Being autistic and random stuff

I'm following, I have an almost adult child with severe ADHD and ASD and he hasn't even held a girl's hand. I'm nervous on his behalf for the most intimate parts of any future relationship because the "tism" is strong with this one. Interested to read what everyone has to say.
 
I'm following, I have an almost adult child with severe ADHD and ASD and he hasn't even held a girl's hand. I'm nervous on his behalf for the most intimate parts of any future relationship because the "tism" is strong with this one. Interested to read what everyone has to say.
Owch. I don't think you could provide a meaningful suggestion to a NT person, given how varied personalities are. Maybe you need to ask yourself if a relationship is what he wants or needs?

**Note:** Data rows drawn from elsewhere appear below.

Definition restoreSnapshot (m : SnapshotManager) (v : Z) : option SnapshotManager :=
  match snapshots m !! v with
  | None => Some m
  | Some sn =>
      s ← decrementRefCount (blockStore m) (current_blocks m);
      s ← incrementRefCount s (block_ids sn);
      Some {| next_block_id := next_block_id m; next_version := next_version m; blockStore := s;
              snapshots := snapshots m; current_blocks := block_ids sn |}
  end.

Definition deleteSnapshot (m : SnapshotManager) (v : Z) : option SnapshotManager :=
  match snapshots m !! v with
  | None => Some m
  | Some sn =>
      s ← decrementRefCount (blockStore m) (block_ids sn);
      Some {| next_block_id := next_block_id m; next_version := next_version m; blockStore := s;
              snapshots := delete v (snapshots m); current_blocks := current_blocks m |}
  end.

(** [listSnapshots]: the versions, in the unspecified order of the hash table. *)
Definition listSnapshots (m : SnapshotManager) : list Z := (map_to_list (snapshots m)).*1.

(** ** The reference-count invariant *)

(** References held by all snapshots. *)
Abbreviation snap_refs := (refs_in (K := Z) block_ids).

(** The store holds exactly the blocks with a positive number of references, and
    each counter is that number. *)
Definition counts (s : gmap Z Block) (refs : Z → Z) : Prop :=
  ∀ i, match s !! i with
       | Some b => id b = i ∧ ref_count b = refs i ∧ (0 < refs i)%Z
       | None => refs i = 0%Z
       end.

Definition total_refs (m : SnapshotManager) (i : Z) : Z :=
  (occ i (current_blocks m) + snap_refs (snapshots m) i)%Z.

He may feel he ought to have a relationship if that's an expectation he's acquired. Depends, depends. :confused:
 
Owch. I don't think you could provide a meaningful suggestion to a NT person, given how varied personalities are. Maybe you need to ask yourself if a relationship is what he wants or needs? He may feel he ought to have a relationship if that's an expectation he's acquired. Depends, depends. :confused:
I meant more that I want to have a better understanding.
He's openly talked about wanting a gf and he feels like he's broken because he hasn't. I'm trying to be reassuring and supportive, hence my interest here.
 
Sorry - I'm up to speed now (y)
The only suggestion I have is to see if there's a local autism family group you could talk to. You're not the first to go through this but I can understand how distressing it must be.
 
this is so so sad, and wrong—fucking florida, fucking 'religion'

A time that is meant to bring awareness about those who are on the autism spectrum was canceled at a private school in Palm Beach County, Florida, leaving some parents heartbroken and full of questions.

An email from the lead pastor at Trinity Christian Academy described recognizing Autism Awareness Week as "demonic."
Gallik said she was left in tears, and she'll be pulling her kids out of the school.

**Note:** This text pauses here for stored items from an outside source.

(* ===== verification/IndexedList.v ===== *)
(** * A [std::list] with a hash index of iterators

    The caches of the repository share one data structure: a [std::list] of
    entries, most recent first, and an [unordered_map] from keys to list
    iterators.  List nodes have an identity that [splice] preserves and [erase]
    ends; an iterator is that identity (an address).  Using an iterator whose node
    has been erased, or [back()] of an empty list, is undefined behaviour: [None]. *)
From S2P Require Import Prelude.
Local Open Scope nat_scope.

(** ** Doubly linked lists with stable iterators *)

Record dlist (T : Type) := { next_addr : nat; nodes : list (nat * T) }.
Arguments next_addr {T}.
Arguments nodes {T}.
Arguments Build_dlist {T}.

Section dlist.
Context {T : Type}.
Implicit Types (l : dlist T) (x : T) (a : nat).

Definition dempty : dlist T := {| next_addr := 0; nodes := [] |}.

Definition entries l : list T := (nodes l).*2.

Definition dsize l : nat := length (nodes l).

(** [*it] *)
Definition deref l a : option T := (list_to_map (nodes l) : gmap nat T) !! a.

(** [push_front(x)]: the new node's iterator is [begin()]. *)
Definition push_front x l : dlist T * nat :=
  ({| next_addr := S (next_addr l); nodes := (next_addr l, x) :: nodes l |}, next_addr l).

Definition drop_node l a : list (nat * T) := filter (λ n, n.1 ≠ a) (nodes l).

(** [erase(it)] *)
Definition derase l a : option (dlist T) :=
  _ ← deref l a; Some {| next_addr := next_addr l; nodes := drop_node l a |}.

(** [splice(begin(), *this, it)]: the node moves to the front and keeps its
    identity. *)
Definition splice_front l a : option (dlist T) :=
  x ← deref l a; Some {| next_addr := next_addr l; nodes := (a, x) :: drop_node l a |}.

(** Assignment through an iterator. *)
Definition dupdate (f : T → T) l a : option (dlist T) :=
  _ ← deref l a;
  Some {| next_addr := next_addr l;
          nodes := (λ n, if decide (n.1 = a) then (n.1, f n.2) else n) <$> nodes l |}.

Definition back l : option T := snd <$> last (nodes l).

Definition pop_back l : option (dlist T) :=
  _ ← last (nodes l); Some {| next_addr := next_addr l; nodes := removelast (nodes l) |}.

(** Identities are distinct and below the next one to be allocated. *)
Definition dwf l : Prop := NoDup (nodes l).*1 ∧ Forall (λ n, n.1 < next_addr l) (nodes l).

Lemma deref_Some l a x : dwf l → deref l a = Some x ↔ (a, x) ∈ nodes l.
Proof. intros [Hnd _]. symmetry. by apply elem_of_list_to_map. Qed.

Lemma dwf_inj l a x y : dwf l → (a, x) ∈ nodes l → (a, y) ∈ nodes l → x = y.
Proof. intros Hwf Hx Hy. apply deref_Some in Hx, Hy; [congruence|done..]. Qed.
End dlist.

#[global] Arguments push_front : simpl never.

(** ** The list together with its index *)

Section indexed.
Context {K T : Type} `{Countable K} (key : T → K).
Implicit Types (l : dlist T) (mm : gmap K nat) (x : T) (k : K) (a : nat).

(** The index maps each key of the list to its node, and nothing else; keys are
    distinct. *)
Record idx_inv l mm : Prop := {
  idx_wf : dwf l;
  idx_keys : NoDup (key <$> entries l);
  idx_spec : ∀ k a, mm !! k = Some a ↔ ∃ x, (a, x) ∈ nodes l ∧ key x = k
}.

(** The entries whose key is not [k]. *)
Definition without k (es : list T) : list T := filter (λ x, key x ≠ k) es.

Lemma idx_empty : idx_inv dempty ∅.
Proof.
  split; [split|..]; [constructor..|]. intros k a. rewrite lookup_empty. split; [done|].
  intros (x & Hx & _). by apply not_elem_of_nil in Hx.
Qed.

Lemma idx_found l mm k a :
  idx_inv l mm → mm !! k = Some a → ∃ x, deref l a = Some x ∧ key x = k ∧ x ∈ entries l.
Proof.
  intros [Hwf _ Hs] Hk. apply Hs in Hk as (x & Hx & Hkey). exists x.
  split_and!; [by apply deref_Some|done|]. unfold entries. by apply (list_elem_of_fmap_2 snd) in Hx.
Qed.

Lemma idx_not_found l mm k : idx_inv l mm → mm !! k = None → k ∉ key <$> entries l.
Proof.
  intros [_ _ Hs] Hk Hin. apply list_elem_of_fmap in Hin as (x & -> & Hx).
  apply list_elem_of_fmap in Hx as ([a x'] & -> & Hx). simpl in *.
  assert (mm !! key x' = Some a) as E by (apply Hs; eauto). congruence.
Qed.

Lemma idx_None_iff l mm k : idx_inv l mm → mm !! k = None ↔ k ∉ key <$> entries l.
Proof.
  intros Hinv. split; [by apply idx_not_found|]. intros Hno.
  destruct (mm !! k) as [a|] eqn:E; [|done]. exfalso. apply Hno.
  destruct (idx_found l mm k a Hinv E) as (x & _ & <- & Hx). by apply list_elem_of_fmap_2.
Qed.

(** Two nodes with the same key are the same node. *)
Lemma idx_key_inj l mm a b x y :
  idx_inv l mm → (a, x) ∈ nodes l → (b, y) ∈ nodes l → key x = key y → a = b ∧ x = y.
Proof.
  intros [Hwf _ Hs] Ha Hb Hk.
  assert (mm !! key x = Some a) by (apply Hs; eauto).
  assert (mm !! key x = Some b) by (apply Hs; eauto).
  simplify_eq. split; [done|]. by eapply dwf_inj.
Qed.

Lemma drop_node_entries l mm k a :
  idx_inv l mm → mm !! k = Some a → (drop_node l a).*2 = without k (entries l).
Proof.
  intros Hinv Hk. unfold drop_node, without, entries.
  assert (∀ n, n ∈ nodes l → n.1 ≠ a ↔ key n.2 ≠ k) as Hiff.
  { intros [b y] Hn. simpl. pose proof Hk as (x & Hx & Hkx)%(idx_spec _ _ Hinv). split.
    - intros Hne Hky. apply Hne. symmetry. eapply idx_key_inj; [done..|congruence].
    - intros Hne ->. apply Hne. rewrite <-Hkx. f_equal. by eapply dwf_inj; [apply Hinv|..]. }
  revert Hiff. generalize (nodes l). induction l0 as [|n ns IH]; intros Hiff; [done|].
  csimpl. rewrite !filter_cons. specialize (Hiff n ltac:(left)) as Hn.
  destruct (decide (n.1 ≠ a)) as [Ha|Ha].
  - rewrite decide_True by (by apply Hn). csimpl. f_equal. apply IH. intros; apply Hiff. by right.
  - rewrite decide_False by (intros ?; apply Ha; by apply Hn). apply IH. intros; apply Hiff. by right.
Qed.

Lemma elem_of_drop_node l a b x : (b, x) ∈ drop_node l a ↔ b ≠ a ∧ (b, x) ∈ nodes l.
Proof. unfold drop_node. by rewrite list_elem_of_filter. Qed.

Lemma drop_node_wf l a : dwf l → NoDup (drop_node l a).*1 ∧ Forall (λ n, n.1 < next_addr l) (drop_node l a).
Proof.
  intros [Hnd Hlt]. split.
  - eapply sublist_NoDup; [done|]. apply fmap_sublist, sublist_filter.
  - rewrite Forall_forall in Hlt |- *. intros n [_ Hn]%list_elem_of_filter. by apply Hlt.
Qed.

Lemma without_NoDup k es : NoDup (key <$> es) → NoDup (key <$> without k es).
Proof. intros ?. eapply sublist_NoDup; [done|]. apply fmap_sublist, sublist_filter. Qed.

Lemma elem_of_without k es k' : k' ∈ key <$> without k es ↔ k' ≠ k ∧ k' ∈ key <$> es.
Proof.
  unfold without. rewrite !list_elem_of_fmap. setoid_rewrite list_elem_of_filter. split.
  - intros (x & -> & ? & ?). eauto.
  - intros (? & x & -> & ?). eauto.
Qed.

Lemma without_id k es : k ∉ key <$> es → without k es = es.
Proof.
  intros Hk. apply filter_all, Forall_forall. intros x Hx Heq. apply Hk. subst.
  by apply list_elem_of_fmap_2.
Qed.

Lemma without_shorter es x : x ∈ es → length (without (key x) es) < length es.
Proof.
  unfold without. induction 1 as [x es|x y es _ IH]; rewrite filter_cons.
  - rewrite decide_False by tauto. simpl. apply Nat.lt_succ_r, length_filter.
  - case_decide; simpl; lia.
Qed.

Lemma derase_spec l mm k a :
  idx_inv l mm → mm !! k = Some a →
  ∃ l', derase l a = Some l' ∧ idx_inv l' (delete k mm) ∧ entries l' = without k (entries l).
Proof.
  intros Hinv Hk. destruct (idx_found l mm k a Hinv Hk) as (x & Hd & Hkx & _).
  unfold derase. rewrite Hd. simpl. eexists. split; [done|].
  assert (entries {| next_addr := next_addr l; nodes := drop_node l a |} = without k (entries l)) as He
    by (by eapply drop_node_entries).
  split; [|done]. split.
  - by apply drop_node_wf, Hinv.
  - rewrite He. by apply without_NoDup, Hinv.
  - intros k' b. rewrite lookup_delete_Some, (idx_spec _ _ Hinv). simpl.
    setoid_rewrite elem_of_drop_node. apply deref_Some in Hd; [|apply Hinv].
    split.
    + intros (Hne & y & Hy & <-). exists y. split_and!; [|done..]. intros ->. apply Hne.
      rewrite <-Hkx. f_equal. by eapply dwf_inj; [apply Hinv|..].
    + intros (y & [Hne Hy] & <-). split; [|by exists y]. intros ->. apply Hne.
      by eapply (idx_key_inj l mm b a y x).
Qed.

Lemma splice_front_spec l mm k a :
  idx_inv l mm → mm !! k = Some a →
  ∃ l' x, splice_front l a = Some l' ∧ deref l a = Some x ∧ key x = k ∧ idx_inv l' mm ∧
    deref l' a = Some x ∧ entries l' = x :: without k (entries l).
Proof.
  intros Hinv Hk. destruct (idx_found l mm k a Hinv Hk) as (x & Hd & Hkx & _).
  unfold splice_front. rewrite Hd. simpl. do 2 eexists. split_and!; [done..| | |].
  - pose proof (drop_node_wf l a (idx_wf _ _ Hinv)) as [Hnd Hlt].
    pose proof Hd as Hx. apply deref_Some in Hx; [|apply Hinv].
    assert (entries {| next_addr := next_addr l; nodes := (a, x) :: drop_node l a |}
      = x :: without k (entries l)) as He.
    { unfold entries at 1. csimpl. f_equal. by eapply drop_node_entries. }
    split; [split|..].
    + csimpl. apply NoDup_cons. split; [|done]. intros ([b y] & -> & Hy)%list_elem_of_fmap.
      by apply elem_of_drop_node in Hy as [? _].
    + csimpl. constructor; [|done]. pose proof (idx_wf _ _ Hinv) as [_ Hall].
      rewrite Forall_forall in Hall. by apply (Hall (a, x)).
    + rewrite He. csimpl. apply NoDup_cons. rewrite elem_of_without. split; [by intros [? _]|].
      by apply without_NoDup, Hinv.
    + intros k' b. rewrite (idx_spec _ _ Hinv). setoid_rewrite elem_of_cons.
      setoid_rewrite elem_of_drop_node. split.
      * intros (y & Hy & <-). exists y. split; [|done]. destruct (decide (b = a)) as [->|]; [|by right].
        left. f_equal. by eapply dwf_inj; [apply Hinv|..].
      * intros (y & [[= -> ->]|[_ ?]] & <-); eauto.
  - unfold deref. simpl. apply lookup_insert_eq.
  - unfold entries at 1. csimpl. f_equal. by eapply drop_node_entries.
Qed.

Lemma push_front_spec l mm x :
  idx_inv l mm → mm !! key x = None →
  let '(l', a) := push_front x l in
  idx_inv l' (<[key x := a]> mm) ∧ entries l' = x :: entries l.
Proof.
  intros Hinv Hk. pose proof (idx_wf _ _ Hinv) as [Hnd Hlt]. rewrite Forall_forall in Hlt.
  assert (∀ y, (next_addr l, y) ∉ nodes l) as Hfresh.
  { intros y Hy. apply Hlt in Hy. simpl in Hy. lia. }
  unfold push_front. split; [|done]. split; [split|..]; csimpl.
  - apply NoDup_cons. split; [|done]. intros ([b y] & Heq & Hy)%list_elem_of_fmap.
    simpl in Heq. subst b. by eapply Hfresh.
  - constructor; [simpl; lia|]. apply Forall_forall. intros n Hn. apply Hlt in Hn. lia.
  - unfold entries. csimpl. apply NoDup_cons. split; [by apply (idx_not_found l mm)|]. apply Hinv.
  - intros k a. rewrite lookup_insert_Some, (idx_spec _ _ Hinv). setoid_rewrite elem_of_cons. split.
    + intros [[<- <-]|[Hne (y & Hy & <-)]]; eauto.
    + intros (y & [[= -> ->]|Hy] & <-); [by left|]. right. split; [|eauto].
      intros Heq. rewrite Heq in Hk.
      assert (mm !! key y = Some a) as E by (apply Hinv; eauto). congruence.
Qed.

Lemma dupdate_spec f l mm k a :
  (∀ x, key (f x) = key x) → idx_inv l mm → mm !! k = Some a →
  ∃ l', dupdate f l a = Some l' ∧ idx_inv l' mm ∧
    entries l' = (λ x, if decide (key x = k) then f x else x) <$> entries l.
Proof.
  intros Hf Hinv Hk. destruct (idx_found l mm k a Hinv Hk) as (x & Hd & Hkx & _).
  unfold dupdate. rewrite Hd. simpl. eexists. split; [done|].
  apply deref_Some in Hd; [|apply Hinv].
  set (g := λ n : nat * T, if decide (n.1 = a) then (n.1, f n.2) else n).
  assert (∀ n, (g n).1 = n.1) as Hg1 by (intros n; unfold g; by case_decide).
  assert (∀ n, key (g n).2 = key n.2) as Hg2 by (intros n; unfold g; case_decide; simpl; auto).
  assert (entries {| next_addr := next_addr l; nodes := g <$> nodes l |} =
    (λ x, if decide (key x = k) then f x else x) <$> entries l) as He.
  { unfold entries. simpl. rewrite <-!list_fmap_compose. apply list_fmap_ext.
    intros i [b y] Hi%list_elem_of_lookup_2. unfold g. simpl.
    repeat case_decide; simpl; try done; subst.
    - exfalso. pose proof (dwf_inj l a x y (idx_wf _ _ Hinv) Hd Hi). congruence.
    - exfalso. by destruct (idx_key_inj l mm b a y x). }
  split; [|done]. split; [split|..].
  - simpl. rewrite <-list_fmap_compose. erewrite list_fmap_ext; [apply Hinv|]. intros; apply Hg1.
  - simpl. apply Forall_fmap. eapply Forall_impl; [apply (idx_wf _ _ Hinv)|]. intros n Hn. simpl. by rewrite Hg1.
  - rewrite He, <-list_fmap_compose. erewrite list_fmap_ext; [apply (idx_keys _ _ Hinv)|].
    intros i y _. simpl. case_decide; auto.
  - simpl. intros k' b. rewrite (idx_spec _ _ Hinv). setoid_rewrite list_elem_of_fmap. split.
    + intros (y & Hy & <-). exists (g (b, y)).2. split; [|apply Hg2].
      exists (b, y). split; [|done]. rewrite (surjective_pairing (g (b, y))), Hg1. done.
    + intros (y & ([b' y'] & Hy & Hin) & <-). exists y'.
      assert (b = b') as -> by (pose proof (Hg1 (b', y')); rewrite <-Hy in *; done).
      split; [done|]. pose proof (Hg2 (b', y')) as E. rewrite <-Hy in E. simpl in E. congruence.
Qed.

(** The last entry and its removal, as an eviction does it. *)
Lemma pop_back_spec l mm es x :
  idx_inv l mm → entries l = es ++ [x] →
  back l = Some x ∧ ∃ l', pop_back l = Some l' ∧ idx_inv l' (delete (key x) mm) ∧ entries l' = es.
Proof.
  intros Hinv He. unfold entries in He.
  destruct (nodes l) as [|n ns _] eqn:Hn using rev_ind; [by destruct es|].
  rewrite fmap_app in He. apply app_inj_tail in He as [He [= Hx]].
  assert (last (nodes l) = Some n) as Hlast by (by rewrite Hn, last_snoc).
  split; [unfold back; rewrite Hn, last_snoc; simpl; by rewrite Hx|].
  unfold pop_back. rewrite Hn, last_snoc, removelast_last. simpl. eexists. split; [done|].
  split; [|done]. destruct Hinv as [[Hnd Hlt] Hkeys Hs]. unfold entries in *. rewrite Hn in *.
  rewrite !fmap_app in *. apply NoDup_app in Hnd as (Hnd & Hdis & _).
  apply Forall_app in Hlt as [Hlt _].
  apply NoDup_app in Hkeys as (Hkeys & Hkdis & _).
  split; [done|done|]. simpl. intros k a. rewrite lookup_delete_Some, Hs. setoid_rewrite elem_of_app.
  setoid_rewrite list_elem_of_singleton. split.
  - intros (Hne & y & [Hy|<-] & <-); [eauto|]. simpl in *. congruence.
  - intros (y & Hy & <-). split; [|eauto]. intros Heq.
    apply (Hkdis (key y)).
    + apply list_elem_of_fmap_2. exact (list_elem_of_fmap_2 snd _ _ Hy).
    + csimpl. rewrite Hx, Heq. by left.
Qed.

Lemma idx_size l mm : idx_inv l mm → size mm = length (entries l).
Proof.
  intros [Hwf Hkeys Hs]. unfold entries in *. rewrite length_fmap.
  rewrite <-size_dom, <-(length_fmap (λ n, key n.2) (nodes l)).
  rewrite <-(size_list_to_set (C := gset K)) by (by rewrite <-list_fmap_compose in Hkeys).
  f_equal. apply set_eq. intros k. rewrite elem_of_dom, elem_of_list_to_set, list_elem_of_fmap. split.
  - intros [a Ha]. apply Hs in Ha as (x & Hx & <-). by exists (a, x).
  - intros ([a x] & -> & Hx). exists a. apply Hs. eauto.
Qed.
End indexed.

#[export] Hint Resolve idx_empty : cpp.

"The email comes, and I feel like my heart stops beating because not once but twice he says that wearing this title of autism is demonic. And my mouth was on the floor," Gallik said. "I'm offended as a Christian because I feel that he is using the Bible for his own interpretation. And his interpretation is offensive. Not just to my son but to any child, adult afflicted with autism. Breaks my heart. It breaks my heart."
the activities planned that got stopped?
"We were supposed to have 'wear blue' for World Autism Day. We were going do tie dye for celebrate neurodiversity, all fun things that just would have had kids learning a little bit more about autism and how to speak and act with their friends who have it," Gallik said. "Miles has started saying he doesn't belong in his class, and I just tell him that God made him perfectly. And this was a plan all along, and we just have to walk in it and know he's a smart boy and everyone who meets him loves him."
https://www.msn.com/en-us/news/us/p...p&cvid=eab4df6388d14a13cc289b173676b4c1&ei=54
 
I just had one of those ridiculous convos on whatsapp - a medium that confounds meaningful discussion and is fraught with misunderstandings. However... the brief few lines did throw light on something I've experienced and then thought "It's probably just me". If I had an ASD tutor they'd give me a D- for that thought "just me". Turns out my whatsapp friend is getting therapy for exactly the same problem, namely 'Once you've been diagnosed, your autism gets worse.'
I did not know that, but why should I be unique in the magical world of ASD to think I was the only one to have noticed that effect?!
I'd better stop as I have a visual migraine starting, which are a blast but makes typing tricky.

ETA
Now supper is done and vision returned to normal, I can explain a little more.
In the light of my ASD diagnosis it took me around 18mths to process my memories in particular. Since then I've begun to give myself permission to do what suits me, rather than squeezing myself into NT expectations.
So now, if I feel uncomfortable about going to a gathering where there will be crowds of people doing what they do, then I'll simply say 'Nope, sorry.' Before I might have felt obliged to go out of politeness. That doesn't mean I go round being blunt and rude but if it takes me two days to recover from being in that people-breathing-on-me-hellhole then too bad: I know what makes me happy and my happiness is more important than a host who won't even notice I'm not there.
I'll let myself play in a less constrained way too. If I'm on my own and feel like stimming, then I will. Previously I would have worried I was going mad or that someone might see me. I still worry a little I might be seen, but fuck em.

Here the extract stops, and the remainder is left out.